BRIBERY AND PAYOFFS OF THE SECULAR-SOCIALIST MACHINE
The governance of a machine is always infused with lies and corruption.
The machine that currently runs Washington, D.C., is no exception. Having promised honest and accountable government, the administration picked a Secretary of the Treasury, Timothy Geithner,
who failed to pay his taxes. Then, Obama’s officials announced grandly they will do no business with companies that fail to pay their taxes.
Similarly, it made perfect sense for Christopher Dodd, chairman of the Senate committee overseeing mortgage lenders, to take a sweetheart deal from a mortgage lender. After all, if you’re going to work hard to get power, shouldn’t you get something back for your troubles?
After people become corrupt, it’s natural for them to bribe others in the same manner. That’s why rule-breaking, writing payoffs into legislative bills, and fawning over special interests is the modus operandi of the secular-socialist machine.
The machine uses government resources to enhance its power, pay off allies, and buy off others. We’ve seen political machines in America in the past, mostly at the municipal level. But the modern era is even more dangerous due to the emergence of a huge government in Washington with enormous power and resources. This has enabled secular socialists to use payoffs and special favors on a grand scale in order to construct a
national
political machine. And in order to maintain their machine, secular socialists have to pillage government assets to reward their friends and allies.
This machine is now running the country. The only question is whether it will become permanent, or the American people will dislodge it.
ONCE, WE WOULD HAVE CALLED IT A SCANDAL
A prime example of the machine in action can be seen in the automobile bailout and in the ensuing bankruptcy proceedings for Chrysler. Although the Democrats and the mainstream media tried
to treat this extraordinary intervention as routine, it wasn’t. In fact, there was a time when we would have called it a scandal.
In 1921, for example, oil tycoon Harry Sinclair gave several prize head of cattle and around $269,000 to President Harding’s secretary of the interior, Albert Fall. In return, Sinclair got the exclusive rights to drill in an oil field in Wyoming. Sinclair’s no-bid contract exploded into the Teapot Dome scandal, the most notorious example of political corruption in America prior to Watergate.
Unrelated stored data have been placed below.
Lemma act_loop a p p' : act cm a p = Some (Ret tt p') → loop_inv p → loop_inv p'.
Proof.
  intros Hact Hinv. destruct a as [c| |ready|key| | |bucket|i|i i']; cbn [act] in Hact.
  - injection Hact as <-. by apply loop_watch.
  - destruct (p_notes p) as [|n rest] eqn:En; [done|]. injection Hact as Hact. by eapply loop_notify.
  - destruct (receive ready (p_queue p)) as [q|] eqn:Er; [|done]. injection Hact as <-. by eapply loop_receive.
  - destruct (fire key (p_queue p)) as [q|] eqn:Er; [|done]. injection Hact as <-. by eapply loop_fire.
  - destruct (p_worker p) eqn:Ew; [|done..]. destruct (Get (p_queue p)) as [[k q]|] eqn:Er; [|done].
    injection Hact as <-. by eapply loop_get.
  - destruct (p_worker p) as [|key|] eqn:Ew; [done| |done]. injection Hact as Hact.
    apply bind_inv in Hact as (err & p1 & Hrun & [= <-]). by eapply loop_sync.
  - destruct (p_worker p) as [| |key err] eqn:Ew; [done..|]. injection Hact as Hact.
    pose proof (loop_finish bucket key err p Hinv Ew) as Hp. unfold post in Hp. by rewrite Hact in Hp.
  - destruct (pending _ !! i) as [g|]; [|done]. injection Hact as Hact. unfold on_handler in Hact.
    destruct (run_goroutine cm g _) as [[] s|s]; [|done]. injection Hact as <-. by destruct Hinv; split.
  - destruct (pending _ !! i); [|done]. destruct (pending _ !! i'); [|done]. cbn in Hact.
    case_decide; [|done]. injection Hact as <-. by destruct Hinv; split.
Qed.

(** *** Tries *)
Definition worker_left key p : Z :=
  match p_worker p with
  | Idle => 0
  | Syncing k => 16 * one_if (key = k)
  | Synced k _ => 15 * one_if (key = k)
  end.
Definition tries_left key p : Z := queue_left key (p_queue p) + worker_left key p.
(** How many reasons there are to try [key]. *)
Definition tokens key p : Z :=
  queue_tokens key (p_queue p) +
  match p_worker p with Idle => 0 | Syncing k | Synced k _ => one_if (key = k) end.
Lemma tries_left_bounds key p : loop_inv p → 0 ≤ tries_left key p ≤ 16 * tokens key p.
Proof.
  intros [_ _ _ Hf]. destruct (Hf key) as [Hb Hl]. unfold tries_left, worker_left, tokens, queue_left, queue_tokens.
  pose proof (one_if_bounds (key ∈ q_dirty (p_queue p))). pose proof (one_if_bounds (key ∈ q_waiting (p_queue p))).
  pose proof (zlen_nonneg (filter (λ k, k = key) (q_channel (p_queue p)))).
  set (in_worker := match p_worker p with Idle => 0 | Syncing k | Synced k _ => one_if (key = k) end).
  assert (0 ≤ in_worker ≤ 1) as Hone.
  { unfold in_worker. destruct (p_worker p) as [|k|k err]; [lia | apply one_if_bounds..]. }
  assert (0 < failures_of key (p_queue p) → 0 < one_if (key ∈ q_dirty (p_queue p)) +
    zlen (filter (λ k, k = key) (q_channel (p_queue p))) + one_if (key ∈ q_waiting (p_queue p)) + in_worker) as Htok.
  { intros [Hx|[Hx|[[err Hx]|[Hx|Hx]]]]%Hl.
    - pose proof (one_if_true _ Hx). lia.
    - assert (in_worker = 1); [|lia]. unfold in_worker. rewrite Hx. by apply one_if_true.
    - assert (in_worker = 1); [|lia]. unfold in_worker. rewrite Hx. by apply one_if_true.
    - apply zlen_filter_pos in Hx. lia.
    - pose proof (one_if_true _ Hx). lia. }
  unfold maxRetries in Hb. destruct (p_worker p) as [|k|k err]; unfold in_worker in *; lia.
Qed.

(** No news of [key]: the informer neither has a notification of it nor hears of it. *)
Definition silent key (a : Action (U := U)) : Prop :=
  match a with
  | AWatch (Put u | Remove u | Vanish u) => MetaNamespaceKeyFunc u ≠ key
  | _ => True
  end.
Definition unannounced key p : Prop := key ∉ note_key <$> p_notes p.
Definition tries key p : Z := zlen (given key (p_log p)).

Lemma same_tries key p p' :
  p_log p' = p_log p → p_worker p' = p_worker p → queue_left key (p_queue p') ≤ queue_left key (p_queue p) →
  tries key p' + tries_left key p' ≤ tries key p + tries_left key p.
Proof. unfold tries, tries_left, worker_left. intros -> ->. lia. Qed.

Lemma notify_tries key n rest p p' :
  p_notes p = n :: rest → unannounced key p → notify n (set_notes (λ _, rest) p) = Ret tt p' →
  tries key p' + tries_left key p' ≤ tries key p + tries_left key p ∧ unannounced key p'.
Proof.
  unfold unannounced. intros En Hno Hrun. rewrite En, fmap_cons, not_elem_of_cons in Hno. destruct Hno as [Hne Hno].
  assert (p_queue p' = Add (note_key n) (p_queue p) ∧ p_worker p' = p_worker p ∧ p_log p' = p_log p ∧
    p_notes p' = rest) as (Eq & Ew & El & Er) by by destruct n; cbn in Hrun; [injection Hrun as <-.. | ].
  split; [|by rewrite Er]. apply same_tries; [done..|]. rewrite Eq.
  pose proof (Add_left key (note_key n) (p_queue p)) as Hle. unfold one_if in Hle. rewrite decide_False in Hle by done. lia.
Qed.

Lemma sync_tries key k p p' err :
  p_worker p = Syncing k → sync k p = Ret err p' →
  tries key (set_worker (Synced k err) p') + tries_left key (set_worker (Synced k err) p') ≤
    tries key p + tries_left key p ∧ p_notes p' = p_notes p.
Proof.
  intros Ew Hrun. pose proof (sync_framed k p) as Hfr. unfold post in Hfr. rewrite Hrun in Hfr.
  destruct Hfr as (_ & En & Eq & _ & El). split; [|done].
  assert (tries key (set_worker (Synced k err) p') ≤ tries key p + one_if (key = k)).
  { assert (∀ u, zlen (given key (p_log p ++ [(k, u)])) = tries key p + one_if (key = k)) as Hu.
    { intros u. rewrite given_app, given_one, zlen_app. unfold one_if, tries. repeat case_decide; try congruence; done. }
    unfold tries at 1. cbn [p_log set_worker]. pose proof (one_if_bounds (key = k)).
    destruct (p_indexer p !! k); [|destruct El as [El|[v El]]]; rewrite El, ?Hu; [lia| |lia]. unfold tries. lia. }
  unfold tries_left, worker_left. cbn [p_worker p_queue set_worker]. rewrite Ew, Eq. lia.
Qed.

Lemma finish_tries key bucket k err p p' :
  loop_inv p → p_worker p = Synced k err →
  (handleErr bucket err k;; modify (set_p_queue (Done k));; modify (set_worker Idle)) p = Ret tt p' →
  tries key p' + tries_left key p' ≤ tries key p + tries_left key p ∧ p_notes p' = p_notes p.
Proof.
  intros [_ _ _ Hf] Ew Hrun. destruct (Hf k) as [Hb _], (Hf key) as [Hbk _]. rewrite finish_run in Hrun by lia.
  injection Hrun as <-. split; [|done]. unfold tries, tries_left, worker_left.
  cbn [p_log p_queue p_worker set_worker set_p_queue set_fate]. rewrite Ew, Done_left. unfold finished_queue.
  unfold maxRetries in *. pose proof (one_if_bounds (key = k)). case_match.
  - rewrite AddRateLimited_left by lia. lia.
  - rewrite Forget_left. nia.
Qed.

Lemma act_tries key a p p' :
  loop_inv p → act cm a p = Some (Ret tt p') → silent key a → unannounced key p →
  tries key p' + tries_left key p' ≤ tries key p + tries_left key p ∧ unannounced key p'.
Proof.
  intros Hinv Hact Hs Hno. destruct a as [c| |ready|k| | |bucket|i|i i']; cbn [act] in Hact.
  - injection Hact as <-. split; [by destruct c|]. unfold unannounced in *.
    destruct c; cbn in *; rewrite fmap_app, elem_of_app; intros [?| ->%list_elem_of_singleton]; try done.
    apply Hs. by destruct (p_indexer p !! _).
  - destruct (p_notes p) as [|n rest] eqn:En; [done|]. injection Hact as Hact. by eapply notify_tries.
  - destruct (receive ready (p_queue p)) as [q|] eqn:Er; [|done]. injection Hact as <-. split; [|done].
    apply same_tries; [done..|]. by eapply receive_left.
  - destruct (fire k (p_queue p)) as [q|] eqn:Er; [|done]. injection Hact as <-. split; [|done].
    apply same_tries; [done..|]. by eapply fire_left.
  - destruct (p_worker p) eqn:Ew; [|done..]. destruct (Get (p_queue p)) as [[k q]|] eqn:Er; [|done].
    injection Hact as <-. split; [|done]. destruct Hinv as [Hok _ _ _].
    pose proof (Get_left key k _ _ Hok Er). unfold tries, tries_left, worker_left. cbn [p_log p_queue p_worker set_worker set_p_queue]. rewrite Ew. lia.
  - destruct (p_worker p) as [|k|] eqn:Ew; [done| |done]. injection Hact as Hact.
    apply bind_inv in Hact as (err & p1 & Hrun & [= <-]).
    destruct (sync_tries key k p p1 err Ew Hrun) as [Hle En]. split; [exact Hle|]. unfold unannounced. cbn. by rewrite En.
  - destruct (p_worker p) as [| |k err] eqn:Ew; [done..|]. injection Hact as Hact.
    destruct (finish_tries key bucket k err p p' Hinv Ew Hact) as [Hle En]. split; [exact Hle|].
    unfold unannounced. by rewrite En.
  - destruct (pending _ !! i) as [g|]; [|done]. injection Hact as Hact. unfold on_handler in Hact.
    destruct (run_goroutine cm g _) as [[] s|s]; [|done]. injection Hact as <-. split; [by apply same_tries | done].
  - destruct (pending _ !! i); [|done]. destruct (pending _ !! i'); [|done]. cbn in Hact.
    case_decide; [|done]. injection Hact as <-. split; [by apply same_tries | done].
Qed.
End loop.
Now, consider the Chrysler bankruptcy. Between 2000 and 2008, the United Auto Workers (UAW) union gave $23,675,562 to the Democratic Party and its candidates while giving just $193,540 to Republicans. In 2008 alone, the UAW gave $4,161,567 to the Democratic Party, including Barack Obama.
In return, in a rigged proceeding in which the federal government disregarded bankruptcy law in order to engineer a desired political outcome, the unions were made the primary beneficiaries of the Chrysler bankruptcy. The Obama Treasury Department strong-armed Chrysler’s creditors into a deal in which the UAW was given 55 percent ownership of the company while Chrysler’s secured creditors—investors who normally receive priority in bankruptcy proceedings—were left with just 29 cents on the dollar. These secured creditors included the state of Indiana’s teacher pension fund which, according to Indiana State Treasurer Richard Mourdock, lost at least $4.6 million in the bankruptcy.
As rotten as it was, the Chrysler bankruptcy was just a prelude to the General Motors bankruptcy, again brokered by the Obama administration. And once again, the big losers were the bondholders, who included substitute teachers in Florida and retired tool and dye supervisors in Michigan. Holding $27 billion in GM debt, they are receiving a 10 percent stake in the new company. In contrast, the UAW, which is owed about $20 billion from GM, is walking away with 17.5 percent of the company and a cool $9 billion in cash.